City scored two other clear wins, The first was relating to a complaint that the League had not shared relevant benchmarking information at an appropriate point, denying the club the opportunity to feed back before a decision was made. This was upheld by the tribunal and will necessitate another rule change. Well, okay. That doesn’t sound like a difficult fix.
The final win related to an ‘unreasonable delay’ over making decisions against their own rules, which again is sloppiness on the part of the Premier League. They claimed a lack of manpower to tackle these in time. Well okay, get the manpower. City claim damages over this, but a rule change relating to it seems out of the question.
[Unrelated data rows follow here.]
(** What [_init_params] has read and built when it returns: the depth is
    positive, there is one layer per level and the output layer, the
    identity embedder exists exactly when the option is on, and the
    dimensions are among the options. *)
Lemma _init_params_shape load_from (n n' : @Net layer) w w' :
  _init_params load_from n w = (inr n', w') ->
  exists D d learn,
    od_get "net_depth" (_options n) = Some D /\
    as_int D = Some d /\ 0 < d /\
    length (_layers n') = Datatypes.S (Z.to_nat d) /\
    od_get "learn_id_embedding" (_options n) = Some learn /\
    (if truthy learn then is_Some (_id_embedder n')
     else _id_embedder n' = _id_embedder n) /\
    is_Some (od_get "input_dim" (_options n)) /\
    is_Some (od_get "target_dim" (_options n)) /\
    is_Some (od_get "net_width" (_options n)).
Proof.
  unfold _init_params. intros Hrun. inv_run Hrun.
  rename a into learn, a0 into r, a1 into D, a3 into idx, a4 into looped.
  unfold opt in Hstep. apply lift_option_inr in Hstep as [Hlearn _].
  simpl in Hlearn.
  assert (Hemb : same_config n r.2 /\
                 (if truthy learn then is_Some (_id_embedder r.2)
                  else _id_embedder r.2 = _id_embedder n)).
  { revert Hstep0. destruct (truthy learn); simpl; intros Hstep0.
    - inv_run Hstep0. apply ret_inr in Hstep0 as [<- _]. simpl.
      split; [repeat split | eauto].
    - apply ret_inr in Hstep0 as [<- _]. simpl.
      split; [repeat split | reflexivity]. }
  destruct Hemb as [(_ & Hopts & _) Hemb].
  unfold opt in Hstep1. apply lift_option_inr in Hstep1 as [HD _].
  simpl in HD. rewrite <- Hopts in HD.
  apply assert_inr in Hstep2 as [Hpos _].
  apply py_range_inr in Hstep3 as (d & Hd & -> & _).
  pose proof (py_gt0_as_int _ _ Hpos Hd) as Hdpos.
  assert (Hloop :
    same_config n looped /\ _id_embedder looped = _id_embedder r.2).
  { eapply (for_each_invariant
              (fun s => same_config n s /\ _id_embedder s = _id_embedder r.2));
      [| | exact Hstep4].
    - intros i s wa s' wb [Hs He] Hbody. inv_run Hbody.
      apply ret_inr in Hbody as [<- _]. split; [| exact He].
      eapply same_config_trans; [exact Hs |]. repeat split.
    - split; [| reflexivity]. repeat split; try apply Hopts.
      all: simpl; revert Hstep0; destruct (truthy learn); simpl; intros Hs0;
        [inv_run Hs0 |]; apply ret_inr in Hs0 as [<- _]; reflexivity. }
  destruct Hloop as [(_ & Hopts' & _) Hemb'].
  assert (Hlen : length (_layers looped) = Z.to_nat d).
  { pose proof Hstep4 as Hcount.
    eapply (for_each_counts (fun s : @Net layer => length (_layers s)))
      in Hcount.
    - simpl in Hcount. rewrite length_seq in Hcount. exact Hcount.
    - intros i s wa s' wb Hbody. inv_run Hbody.
      apply ret_inr in Hbody as [<- _]. simpl.
      rewrite length_app. simpl. lia. }
  assert (Hinput : is_Some (od_get "input_dim" (_options n))).
  { destruct (Z.to_nat d) as [| k] eqn:Hk; [lia |].
    simpl in Hstep4. apply bind_inr in Hstep4 as (s1 & wa & Hbody & _).
    inv_run Hbody.
    match goal with
    | Hb : opt "input_dim" _ _ = _ |- _ =>
        unfold opt in Hb; apply lift_option_inr in Hb as [Hi _]
    end.
    simpl in Hi. rewrite <- Hopts in Hi. eauto. }
  unfold opt in Hstep5, Hstep7.
  apply lift_option_inr in Hstep5 as [Hwidth _].
  apply lift_option_inr in Hstep7 as [Htarget _].
  rewrite <- Hopts' in Hwidth, Htarget.
  assert (Hfinal :
    length (_layers n') = Datatypes.S (Z.to_nat d) /\
    _id_embedder n' = _id_embedder looped).
  { revert Hrun. destruct load_from as [lf |]; intros Hrun.
    - inv_run Hrun. apply ret_inr in Hrun as [<- _]. simpl.
      rewrite length_app, Hlen. simpl. split; [lia | reflexivity].
    - apply ret_inr in Hrun as [<- _]. simpl.
      rewrite length_app, Hlen. simpl. split; [lia | reflexivity]. }
  destruct Hfinal as [Hlayers Hefinal].
  exists D, d, learn. rewrite Hefinal, Hemb'.
  repeat split; eauto.
Qed.

End InitParams.

(** ** A constructed [Net] *)

Section Constructed.
Context `{Kernels} `{Utils} {layer : Type} `{LayerAPI layer} `{OptimizerAPI}.

Lemma _configure_starts_blank options save_to load_from (n : @Net layer) w w' :
  _configure options save_to load_from Net_new w = (inr n, w') ->
  _id_embedder n = None /\ _layers n = [].
Proof.
  unfold _configure. intros Hrun.
  destruct save_to as [s |]; inv_run Hrun;
    apply ret_inr in Hrun as [<- _]; split; reflexivity.
Qed.

Lemma later_phases_keep_layers (n3 n : @Net layer) n2 w2 w3 w' :
  _init_shared_variables n2 w2 = (inr n3, w3) ->
  (if _is_training n3 then _setup_training_graph n3 w3
   else _setup_inference_graph n3 w3) = (inr n, w') ->
  _layers n = _layers n2 /\ _id_embedder n = _id_embedder n2.
Proof.
  intros Hsh Hgraph.
  assert (H3 : _layers n3 = _layers n2 /\ _id_embedder n3 = _id_embedder n2).
  { unfold _init_shared_variables in Hsh. inv_run Hsh.
    revert Hsh. destruct (_is_training n2); intros Hsh.
    - inv_run Hsh. revert Hsh. destruct (truthy a2); intros Hsh.
      + inv_run Hsh. apply ret_inr in Hsh as [<- _]. split; reflexivity.
      + apply ret_inr in Hsh as [<- _]. split; reflexivity.
    - apply ret_inr in Hsh as [<- _]. split; reflexivity. }
  destruct H3 as [<- <-].
  revert Hgraph. destruct (_is_training n3); intros Hgraph.
  - unfold _setup_training_graph in Hgraph. inv_run Hgraph.
    revert Hgraph. destruct (truthy a2); intros Hgraph.
    + inv_run Hgraph. apply ret_inr in Hgraph as [<- _]. split; reflexivity.
    + apply ret_inr in Hgraph as [<- _]. split; reflexivity.
  - unfold _setup_inference_graph in Hgraph. inv_run Hgraph.
    apply ret_inr in Hgraph as [<- _]. split; reflexivity.
Qed.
But in all other respects, Manchester City were unsuccessful. “All other challenges fail”, as the judgement itself said, in fairly stark terms. But this didn’t stop the club from putting out a statement which focused on what they did win: “The Club has succeeded with its claim: the Associated Party Transaction (APT) rules have been found to be unlawful and the Premier League’s decisions on two specific MCFC sponsorship transactions have been set aside.”
The definite article in “the Associated Party Transaction (APT) rules” is doing a lot of heavy lifting, there. Yes, those ones were. But don’t ignore the definite article there, because APTs have categorically not been found to be unlawful. Some of the ways in which they were calculated have been, but the overall principle has, if anything, been backed by the tribunal. Their argument over the “tyranny of the majority” did not succeed.
The Premier League’s statement was just as wordy, but this overview is correct:
The Premier League welcomes the Tribunal’s findings, which endorsed the overall objectives, framework and decision-making of the APT system. The Tribunal upheld the need for the APT system as a whole and rejected the majority of Manchester City’s challenges. Moreover, the Tribunal found that the Rules are necessary in order for the League’s financial controls to be effective.
Was this a flawless victory for the Premier League? Far from it. Their application of the rules has clearly been shoddy, and this shouldn’t be downplayed, while this all ultimately stems from their own failure of regulation in allowing clubs to be bought by those that it has. Money trumped sport in this league years ago. It is also fundamentally a failure of regulation to end up in this position in the first place. But the principle of APT monitoring as A Good Thing for football at this level certainly seems to be intact, though doubtless there will be others who will disagree with this assessment.
This is, of course, a hors d'oeuvres for the main event. It’s all unrelated to the Premier League versus Manchester City, THE MAIN EVENT, which starts soon with those now famous 115 charges at stake. Considering everything that they may have been intending to win from this appetiser of a court case, we may have seen that the ultimate victory of the Manchester City legal steamroller isn’t quite as inevitable as we’d might have expected it to be. Not quite. Not yet. But none of this says anything about the 115 charges to come, no matter what anybody says.